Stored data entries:
§ §

Lemma insert_by_timestamp_sorted (doc : StoredTransaction) (sorted : list StoredTransaction) :
  Sorted by_timestamp sorted -> Sorted by_timestamp (insert_by_timestamp doc sorted).
Proof.
  induction sorted as [| x rest IH]; intros Hs; cbn [insert_by_timestamp].
  - repeat constructor.
  - destruct (datetime_leb (doc_timestamp x) (doc_timestamp doc)) eqn:Hle.
    + apply Sorted_inv in Hs as [Hrest Hhd]. constructor; [exact (IH Hrest) |].
      destruct rest as [| y rest']; cbn [insert_by_timestamp].
      * constructor. exact Hle.
      * destruct (datetime_leb (doc_timestamp y) (doc_timestamp doc)); constructor.
        -- apply HdRel_inv in Hhd. exact Hhd.
        -- exact Hle.
    + constructor; [exact Hs |]. constructor. apply key_leb_total. exact Hle.
Qed.

Lemma sort_by_timestamp_snoc (docs : list StoredTransaction) (doc : StoredTransaction) :
  sort_by_timestamp (docs ++ [doc]) = insert_by_timestamp doc (sort_by_timestamp docs).
Proof. unfold sort_by_timestamp. rewrite fold_left_app. reflexivity. Qed.

Lemma sort_by_timestamp_spec (docs : list StoredTransaction) :
  Sorted by_timestamp (sort_by_timestamp docs)
  /\ Permutation (sort_by_timestamp docs) docs.
Proof.
  induction docs as [| doc docs [IHs IHp]] using rev_ind.
  - split; [constructor | reflexivity].
  - rewrite sort_by_timestamp_snoc. split.
    + apply insert_by_timestamp_sorted. exact IHs.
    + rewrite insert_by_timestamp_perm, IHp. apply Permutation_cons_append.
Qed.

§ §

[YOUR TASK] Take the line that contains "- rewrite sort_by_timestamp_snoc. split." and every line after it to the end of the entries above, and reproduce them exactly.

[SOLUTION TO THE EXERCISE]
  - rewrite sort_by_timestamp_snoc. split.
    + apply insert_by_timestamp_sorted. exact IHs.
    + rewrite insert_by_timestamp_perm, IHp. apply Permutation_cons_append.
Qed.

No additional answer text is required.